◆ **What to produce**
Copy exactly the lines of the records below, and only those lines, beginning with the line that contains "Lemma prog_step_trans p" and ending with the line that contains "pw_spaced : spaced (pg_reports p);".

◆ **Task data**
——————————
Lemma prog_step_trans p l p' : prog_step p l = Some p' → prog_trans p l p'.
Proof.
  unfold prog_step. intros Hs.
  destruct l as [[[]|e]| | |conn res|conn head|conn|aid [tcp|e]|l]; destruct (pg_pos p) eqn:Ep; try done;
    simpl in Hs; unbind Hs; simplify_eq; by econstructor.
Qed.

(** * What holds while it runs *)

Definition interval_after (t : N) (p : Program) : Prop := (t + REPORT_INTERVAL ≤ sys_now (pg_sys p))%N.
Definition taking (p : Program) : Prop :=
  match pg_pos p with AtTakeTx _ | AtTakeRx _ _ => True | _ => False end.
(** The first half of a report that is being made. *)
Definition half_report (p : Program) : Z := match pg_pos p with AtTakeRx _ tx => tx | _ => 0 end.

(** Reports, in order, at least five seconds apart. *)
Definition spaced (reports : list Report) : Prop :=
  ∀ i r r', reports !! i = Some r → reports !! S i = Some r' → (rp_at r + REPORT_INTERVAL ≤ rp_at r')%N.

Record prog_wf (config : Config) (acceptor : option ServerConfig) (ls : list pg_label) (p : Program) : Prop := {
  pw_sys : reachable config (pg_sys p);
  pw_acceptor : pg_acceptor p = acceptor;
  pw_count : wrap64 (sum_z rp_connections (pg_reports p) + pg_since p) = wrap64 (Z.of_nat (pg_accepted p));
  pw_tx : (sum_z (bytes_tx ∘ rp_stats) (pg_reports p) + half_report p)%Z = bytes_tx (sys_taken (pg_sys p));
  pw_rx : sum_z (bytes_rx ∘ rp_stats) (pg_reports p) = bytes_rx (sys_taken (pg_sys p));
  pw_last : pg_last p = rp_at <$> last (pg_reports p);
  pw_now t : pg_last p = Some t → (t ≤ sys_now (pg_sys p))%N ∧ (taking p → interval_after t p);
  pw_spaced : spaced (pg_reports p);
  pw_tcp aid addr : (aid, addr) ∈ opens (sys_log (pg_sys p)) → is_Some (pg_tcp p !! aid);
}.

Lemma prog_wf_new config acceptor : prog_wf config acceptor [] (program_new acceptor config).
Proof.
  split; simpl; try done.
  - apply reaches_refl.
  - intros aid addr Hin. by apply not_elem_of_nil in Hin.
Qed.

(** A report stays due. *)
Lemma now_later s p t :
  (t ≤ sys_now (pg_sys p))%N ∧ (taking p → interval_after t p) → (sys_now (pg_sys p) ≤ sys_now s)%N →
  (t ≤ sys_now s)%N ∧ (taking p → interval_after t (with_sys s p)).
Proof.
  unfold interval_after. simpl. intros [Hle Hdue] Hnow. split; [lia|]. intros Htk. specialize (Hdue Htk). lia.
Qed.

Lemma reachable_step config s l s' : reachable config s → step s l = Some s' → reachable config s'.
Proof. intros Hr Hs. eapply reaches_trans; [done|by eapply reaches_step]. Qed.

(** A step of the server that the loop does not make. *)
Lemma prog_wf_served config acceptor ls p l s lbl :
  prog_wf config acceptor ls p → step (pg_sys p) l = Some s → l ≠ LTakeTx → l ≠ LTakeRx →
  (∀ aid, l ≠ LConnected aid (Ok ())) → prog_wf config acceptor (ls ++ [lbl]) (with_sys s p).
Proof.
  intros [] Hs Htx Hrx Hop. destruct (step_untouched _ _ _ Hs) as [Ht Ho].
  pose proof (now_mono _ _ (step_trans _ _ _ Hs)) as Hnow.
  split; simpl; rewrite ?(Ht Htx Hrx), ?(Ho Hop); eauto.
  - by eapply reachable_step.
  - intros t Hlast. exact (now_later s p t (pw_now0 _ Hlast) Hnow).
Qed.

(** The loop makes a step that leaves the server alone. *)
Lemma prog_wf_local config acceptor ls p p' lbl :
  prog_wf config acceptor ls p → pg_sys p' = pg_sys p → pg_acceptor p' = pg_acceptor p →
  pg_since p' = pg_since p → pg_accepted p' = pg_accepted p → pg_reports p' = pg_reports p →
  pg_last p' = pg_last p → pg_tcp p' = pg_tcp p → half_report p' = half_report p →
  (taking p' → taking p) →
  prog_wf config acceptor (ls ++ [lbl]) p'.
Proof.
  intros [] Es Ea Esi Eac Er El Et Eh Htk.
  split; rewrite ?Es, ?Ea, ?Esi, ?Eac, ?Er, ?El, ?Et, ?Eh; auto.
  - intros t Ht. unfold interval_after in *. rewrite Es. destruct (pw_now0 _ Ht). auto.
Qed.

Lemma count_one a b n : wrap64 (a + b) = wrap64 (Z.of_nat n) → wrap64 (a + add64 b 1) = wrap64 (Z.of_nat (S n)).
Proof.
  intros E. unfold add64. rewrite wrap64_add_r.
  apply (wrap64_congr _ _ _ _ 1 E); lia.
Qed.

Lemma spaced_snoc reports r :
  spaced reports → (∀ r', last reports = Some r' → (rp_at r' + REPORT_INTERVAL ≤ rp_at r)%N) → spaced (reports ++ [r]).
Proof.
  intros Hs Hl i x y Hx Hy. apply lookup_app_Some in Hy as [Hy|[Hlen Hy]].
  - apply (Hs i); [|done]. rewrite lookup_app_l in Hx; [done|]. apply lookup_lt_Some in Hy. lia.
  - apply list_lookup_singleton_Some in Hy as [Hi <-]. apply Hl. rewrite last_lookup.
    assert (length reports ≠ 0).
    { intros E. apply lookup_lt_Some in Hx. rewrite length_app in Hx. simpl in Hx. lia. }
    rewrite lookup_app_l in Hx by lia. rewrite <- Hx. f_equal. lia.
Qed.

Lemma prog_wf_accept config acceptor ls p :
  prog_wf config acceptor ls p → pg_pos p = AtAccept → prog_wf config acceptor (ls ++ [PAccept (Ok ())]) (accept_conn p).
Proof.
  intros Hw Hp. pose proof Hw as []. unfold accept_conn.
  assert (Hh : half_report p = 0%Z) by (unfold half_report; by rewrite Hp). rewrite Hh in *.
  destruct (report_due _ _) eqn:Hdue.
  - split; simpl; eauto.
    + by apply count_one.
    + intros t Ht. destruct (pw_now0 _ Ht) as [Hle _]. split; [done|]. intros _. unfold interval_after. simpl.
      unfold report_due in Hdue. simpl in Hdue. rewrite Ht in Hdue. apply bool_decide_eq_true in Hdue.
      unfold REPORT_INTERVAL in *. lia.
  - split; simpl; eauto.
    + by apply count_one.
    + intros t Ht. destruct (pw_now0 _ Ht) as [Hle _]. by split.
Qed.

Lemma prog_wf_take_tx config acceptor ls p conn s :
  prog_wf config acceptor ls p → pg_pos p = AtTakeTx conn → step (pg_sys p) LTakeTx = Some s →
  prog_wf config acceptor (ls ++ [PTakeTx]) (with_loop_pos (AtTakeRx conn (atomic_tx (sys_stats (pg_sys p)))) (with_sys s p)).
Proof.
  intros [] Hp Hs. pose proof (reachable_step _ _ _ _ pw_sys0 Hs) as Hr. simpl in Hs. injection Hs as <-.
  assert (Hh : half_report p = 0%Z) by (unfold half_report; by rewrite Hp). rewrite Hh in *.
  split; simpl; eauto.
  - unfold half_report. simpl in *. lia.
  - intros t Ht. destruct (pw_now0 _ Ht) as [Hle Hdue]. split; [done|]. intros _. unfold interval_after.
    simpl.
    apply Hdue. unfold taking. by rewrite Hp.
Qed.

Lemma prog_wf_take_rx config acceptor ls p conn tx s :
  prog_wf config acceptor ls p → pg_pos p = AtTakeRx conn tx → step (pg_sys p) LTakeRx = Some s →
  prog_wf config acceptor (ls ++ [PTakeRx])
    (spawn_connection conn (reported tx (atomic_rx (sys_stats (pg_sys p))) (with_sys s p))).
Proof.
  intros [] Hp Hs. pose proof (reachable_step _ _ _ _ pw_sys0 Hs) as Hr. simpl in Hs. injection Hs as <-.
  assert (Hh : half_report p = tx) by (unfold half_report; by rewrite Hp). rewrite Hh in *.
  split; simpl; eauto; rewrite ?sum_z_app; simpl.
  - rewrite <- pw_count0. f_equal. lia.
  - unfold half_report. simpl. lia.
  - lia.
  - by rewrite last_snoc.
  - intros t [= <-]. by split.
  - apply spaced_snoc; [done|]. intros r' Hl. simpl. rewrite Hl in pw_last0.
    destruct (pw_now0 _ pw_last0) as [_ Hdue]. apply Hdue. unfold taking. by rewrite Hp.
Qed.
——————————
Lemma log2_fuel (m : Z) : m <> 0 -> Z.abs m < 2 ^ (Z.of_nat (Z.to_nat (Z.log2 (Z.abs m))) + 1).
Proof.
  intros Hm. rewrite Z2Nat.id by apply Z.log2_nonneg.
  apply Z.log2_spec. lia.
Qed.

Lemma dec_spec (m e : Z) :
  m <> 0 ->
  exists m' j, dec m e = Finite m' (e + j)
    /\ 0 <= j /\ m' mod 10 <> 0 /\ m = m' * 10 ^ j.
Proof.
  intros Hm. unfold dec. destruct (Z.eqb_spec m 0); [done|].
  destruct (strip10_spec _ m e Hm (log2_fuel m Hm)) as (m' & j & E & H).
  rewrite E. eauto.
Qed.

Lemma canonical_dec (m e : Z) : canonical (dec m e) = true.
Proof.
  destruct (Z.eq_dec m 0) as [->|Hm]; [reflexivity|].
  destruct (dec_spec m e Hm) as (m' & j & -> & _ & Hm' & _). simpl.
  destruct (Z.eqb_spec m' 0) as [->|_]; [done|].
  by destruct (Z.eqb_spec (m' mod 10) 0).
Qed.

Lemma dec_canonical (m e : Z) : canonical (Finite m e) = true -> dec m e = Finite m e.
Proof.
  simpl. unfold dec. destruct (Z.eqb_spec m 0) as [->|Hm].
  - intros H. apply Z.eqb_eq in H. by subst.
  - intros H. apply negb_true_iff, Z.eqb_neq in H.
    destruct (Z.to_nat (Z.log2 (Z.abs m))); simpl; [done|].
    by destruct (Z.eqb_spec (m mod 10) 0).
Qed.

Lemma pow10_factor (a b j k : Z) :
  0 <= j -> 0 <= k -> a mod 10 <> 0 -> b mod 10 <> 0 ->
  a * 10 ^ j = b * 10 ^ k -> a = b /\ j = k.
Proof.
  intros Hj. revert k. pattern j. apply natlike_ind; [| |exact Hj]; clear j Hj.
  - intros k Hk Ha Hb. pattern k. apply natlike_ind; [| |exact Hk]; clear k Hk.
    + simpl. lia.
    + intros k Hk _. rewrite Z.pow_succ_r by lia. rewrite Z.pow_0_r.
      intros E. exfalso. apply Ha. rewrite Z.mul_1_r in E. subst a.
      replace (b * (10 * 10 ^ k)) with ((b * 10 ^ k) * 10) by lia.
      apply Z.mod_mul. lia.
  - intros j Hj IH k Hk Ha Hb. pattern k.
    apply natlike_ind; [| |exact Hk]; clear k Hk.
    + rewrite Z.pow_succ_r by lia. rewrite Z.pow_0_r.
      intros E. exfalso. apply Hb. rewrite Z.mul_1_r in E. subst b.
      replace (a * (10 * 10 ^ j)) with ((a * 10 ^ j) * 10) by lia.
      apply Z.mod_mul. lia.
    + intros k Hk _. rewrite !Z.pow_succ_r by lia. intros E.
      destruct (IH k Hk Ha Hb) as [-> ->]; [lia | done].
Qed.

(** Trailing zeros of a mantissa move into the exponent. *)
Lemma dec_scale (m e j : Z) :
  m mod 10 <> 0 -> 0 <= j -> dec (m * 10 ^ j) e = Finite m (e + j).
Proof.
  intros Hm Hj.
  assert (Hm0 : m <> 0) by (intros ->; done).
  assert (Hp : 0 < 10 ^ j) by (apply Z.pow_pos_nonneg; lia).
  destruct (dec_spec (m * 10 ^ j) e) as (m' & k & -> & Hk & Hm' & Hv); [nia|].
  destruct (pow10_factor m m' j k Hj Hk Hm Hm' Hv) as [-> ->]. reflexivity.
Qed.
——————————
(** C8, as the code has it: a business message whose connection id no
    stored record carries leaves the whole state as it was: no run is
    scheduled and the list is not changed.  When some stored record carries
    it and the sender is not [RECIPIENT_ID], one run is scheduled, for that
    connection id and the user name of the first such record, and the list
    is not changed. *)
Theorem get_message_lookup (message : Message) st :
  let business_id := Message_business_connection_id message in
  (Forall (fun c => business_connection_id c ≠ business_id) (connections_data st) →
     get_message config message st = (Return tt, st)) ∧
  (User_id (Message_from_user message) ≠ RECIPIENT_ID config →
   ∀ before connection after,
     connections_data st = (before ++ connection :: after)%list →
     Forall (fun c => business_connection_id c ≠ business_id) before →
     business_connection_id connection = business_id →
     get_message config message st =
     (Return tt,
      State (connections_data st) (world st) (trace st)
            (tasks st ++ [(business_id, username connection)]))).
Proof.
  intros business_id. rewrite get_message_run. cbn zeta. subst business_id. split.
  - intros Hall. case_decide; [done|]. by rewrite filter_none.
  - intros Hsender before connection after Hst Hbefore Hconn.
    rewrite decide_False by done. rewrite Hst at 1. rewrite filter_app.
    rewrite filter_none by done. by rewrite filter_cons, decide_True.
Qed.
——————————
◆ **Solution below**
Lemma prog_step_trans p l p' : prog_step p l = Some p' → prog_trans p l p'.
Proof.
  unfold prog_step. intros Hs.
  destruct l as [[[]|e]| | |conn res|conn head|conn|aid [tcp|e]|l]; destruct (pg_pos p) eqn:Ep; try done;
    simpl in Hs; unbind Hs; simplify_eq; by econstructor.
Qed.

(** * What holds while it runs *)

Definition interval_after (t : N) (p : Program) : Prop := (t + REPORT_INTERVAL ≤ sys_now (pg_sys p))%N.
Definition taking (p : Program) : Prop :=
  match pg_pos p with AtTakeTx _ | AtTakeRx _ _ => True | _ => False end.
(** The first half of a report that is being made. *)
Definition half_report (p : Program) : Z := match pg_pos p with AtTakeRx _ tx => tx | _ => 0 end.

(** Reports, in order, at least five seconds apart. *)
Definition spaced (reports : list Report) : Prop :=
  ∀ i r r', reports !! i = Some r → reports !! S i = Some r' → (rp_at r + REPORT_INTERVAL ≤ rp_at r')%N.

Record prog_wf (config : Config) (acceptor : option ServerConfig) (ls : list pg_label) (p : Program) : Prop := {
  pw_sys : reachable config (pg_sys p);
  pw_acceptor : pg_acceptor p = acceptor;
  pw_count : wrap64 (sum_z rp_connections (pg_reports p) + pg_since p) = wrap64 (Z.of_nat (pg_accepted p));
  pw_tx : (sum_z (bytes_tx ∘ rp_stats) (pg_reports p) + half_report p)%Z = bytes_tx (sys_taken (pg_sys p));
  pw_rx : sum_z (bytes_rx ∘ rp_stats) (pg_reports p) = bytes_rx (sys_taken (pg_sys p));
  pw_last : pg_last p = rp_at <$> last (pg_reports p);
  pw_now t : pg_last p = Some t → (t ≤ sys_now (pg_sys p))%N ∧ (taking p → interval_after t p);
  pw_spaced : spaced (pg_reports p);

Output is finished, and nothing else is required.